Last One to Post |
3 people marked this as a favorite. |
Hey hey, another crisis adverted. Turns out all I needed to do was buy another Mayan Calendar. I got "The Ladies of Yog-Sothoth" this time. I'm already liking it better then the Garfield Mayan calendar I had last time. Why does a creature that doesn't know time or space need a calendar you may ask, well turns out most of my friends are stupid four dimensional beings and they get upset when I miss birthdays. Still, after 7000 years Garfield does loose some of his edge. I can totally see why people were thinking it was the end of the world. I mean a cat eating lasagna? How could that not be funny? Still, the Monday jokes just didn't seem to translate well. Not one of Jim Davis' better product placements.
Lord Deathface |
2 people marked this as a favorite. |
My ritual was almost complete, when we heard an odd roaring noise, and a blue box materialized. Two meddlers stepped out of the box, attempting to distract me with witty banter: a man with a long scarf and a young woman! This man used some kind of handheld artifact to stop the ritual, and he was resistant to my mind-control powers. Before I could kill them, they got away.

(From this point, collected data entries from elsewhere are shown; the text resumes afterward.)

Definition htons (z : Z) : Z := bswap 2 z.
Definition htonl (z : Z) : Z := bswap 4 z.

(** The classes; a [socklen_t] of its own only for unix addresses. *)
Inductive Address :=
  | IPv4Address (m_addr : sockaddr_in)
  | IPv6Address (m_addr : sockaddr_in6)
  | UnixAddress (m_addr : sockaddr_un) (m_length : Z)
  | UnknownAddress (m_addr : sockaddr).

Definition getAddr (a : Address) : list Z :=
  match a with
  | IPv4Address m => in_image m
  | IPv6Address m => in6_image m
  | UnixAddress m _ => un_image m
  | UnknownAddress m => sa_image m
  end.

Definition getAddrLen (a : Address) : Z :=
  match a with IPv4Address _ => 16 | IPv6Address _ => 28 | UnixAddress _ l => l | UnknownAddress _ => 16 end.

Definition getFamily (a : Address) : Z := field (getAddr a) 0 2.

Definition isIPAddress (a : Address) : bool :=
  match a with IPv4Address _ | IPv6Address _ => true | _ => false end.

(** ** Comparison *)
Fixpoint memcmp_loop (a b : list Z) : Z :=
  match a, b with
  | x :: a, y :: b => if x =? y then memcmp_loop a b else x - y
  | _, _ => 0
  end.

Definition memcmp (a b : list Z) (n : Z) : outcome Z :=
  if (zlen a <? n) || (zlen b <? n) then Undef OutOfBounds
  else Ok (memcmp_loop (take (Z.to_nat n) a) (take (Z.to_nat n) b)).

Definition operator_lt (l r : Address) : outcome bool :=
  result ← memcmp (getAddr l) (getAddr r) (Z.min (getAddrLen l) (getAddrLen r));
  mret (if result <? 0 then true else if 0 <? result then false else getAddrLen l <? getAddrLen r).

Definition operator_eq (l r : Address) : outcome bool :=
  if getAddrLen l =? getAddrLen r then
    result ← memcmp (getAddr l) (getAddr r) (getAddrLen l); mret (result =? 0)
  else Ok false.

Definition operator_ne (l r : Address) : outcome bool := b ← operator_eq l r; mret (negb b).

(** ** Construction *)
Definition IPv4Address_new (address port : Z) : Address :=
  IPv4Address (mkIn AF_INET (htons port) (htonl address) (zeros 8)).
Definition IPv6Address_new (address : list Z) (port : Z) : Address :=
  IPv6Address (mkIn6 AF_INET6 (htons port) 0 (take 16 address) 0).
Definition IPv6Address_empty : Address := IPv6Address (mkIn6 AF_INET6 0 0 (zeros 16) 0).
Definition UnknownAddress_new (family : Z) : Address := UnknownAddress (mkSa (u16 family) (zeros 14)).

Definition UNIX_PATH : Z := 108.
Definition MAX_PATH_LEN : Z := UNIX_PATH - 1.
(** [offsetof(sockaddr_un, sun_path)] *)
Definition PATH_OFFSET : Z := 2.

Definition UnixAddress_empty : Address := UnixAddress (mkUn AF_UNIX (zeros 108)) (PATH_OFFSET + MAX_PATH_LEN).

Definition abstract_path (path : list Z) : bool := head_in (is_char 0) path.

Definition UnixAddress_new (path : list Z) : outcome Address :=
  let m_length := u32 (zlen path + 1) in
  let m_length := if negb (bool_decide (path = [])) && abstract_path path then u32 (m_length - 1) else m_length in
  if UNIX_PATH <? m_length then Throw LogicError
  else Ok (UnixAddress (mkUn AF_UNIX (splice (zeros 108) 0 (take (Z.to_nat m_length) (path ++ [0])))) (u32 (m_length + PATH_OFFSET))).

I shall find out who that was, and where that box came from. No one defies Lord Deathface and lives!
Least Spawn of Yog-Sothoth |
2 people marked this as a favorite. |
My ritual was almost complete, when we heard an odd roaring noise, and a blue box materialized. Two meddlers stepped out of the box, attempting to distract me with witty banter: a man with a long scarf and a young woman! This man used some kind of handheld artifact to stop the ritual, and he was resistant to my mind-control powers. Before I could kill them, they got away.
Hey, that sounds a lot like the guy who was messing about with my ritual texts! He replaced the Necronomicon with Peter Pan (just changed the dust jacket) and all the cultists were clapping their hands and chanting "I believe in faeries!" Only he was tall, with glasses, dressed in a pin stripe suit an wearing trainers.
What's going on here?!?!?
Da Cultist |
2 people marked this as a favorite. |
Lord Deathface wrote:My ritual was almost complete, when we heard an odd roaring noise, and a blue box materialized. Two meddlers stepped out of the box, attempting to distract me with witty banter: a man with a long scarf and a young woman! This man used some kind of handheld artifact to stop the ritual, and he was resistant to my mind-control powers. Before I could kill them, they got away.Hey, that sounds a lot like the guy who was messing about with my ritual texts! He replaced the Necronomicon with Peter Pan (just changed the dust jacket) and all the cultists were clapping their hands and chanting "I believe in faeries!" Only he was tall, with glasses, dressed in a pin stripe suit an wearing trainers.
What's going on here?!?!?
Yeah I saw him, he was wearing a Fez hat at first too; till the woman destroyed it.
MissingNo |
1 person marked this as a favorite. |
Least Spawn of Yog-Sothoth wrote:Yeah I saw him, he was wearing a Fez hat at first too; till the woman destroyed it.Lord Deathface wrote:My ritual was almost complete, when we heard an odd roaring noise, and a blue box materialized. Two meddlers stepped out of the box, attempting to distract me with witty banter: a man with a long scarf and a young woman! This man used some kind of handheld artifact to stop the ritual, and he was resistant to my mind-control powers. Before I could kill them, they got away.Hey, that sounds a lot like the guy who was messing about with my ritual texts! He replaced the Necronomicon with Peter Pan (just changed the dust jacket) and all the cultists were clapping their hands and chanting "I believe in faeries!" Only he was tall, with glasses, dressed in a pin stripe suit an wearing trainers.
What's going on here?!?!?
That sounds like what happened at ours too, except the guy who came out of the box was wearing a leather jacket and had his hair shaved short. That lunatic started waving his buzzy stick around and all of our carefully-placed occultist glyphs rearranged themselves! Doesn't he REALIZE what could have gone WRONG? He ruined the whole ceremony! And he was ranting about BANANAS the whole time! And they call US mad! WHO IS THIS GUY?!
Last One to Post |
You crazy four dimensional creatures and your end of the world, it's so darn cute, don't worry it will happen soon enough . . .
Remind me how long you guys live again? I seem to remember that it's something like 365 trips around the sun to make a year and then you guys live like 70 years, so some of you will live to see it!
Last One to Post |
Wait, one trip around the sun is a year. Please disregard my previous statement. Nothing is going to happen in your lifetimes, your children's lifetimes, or even your children's children's lifetimes. Unless you're talking about the end of the world being the end of your civilization. That could happen anytime really. I mean you have war, climate change, social or economic stresses . . . lots of things really. If that's what you mean then yes, that is something you should be worried about. But if you're concerned about your planet's destruction . . . don't! It's going to be around long after your cities crumble to dust.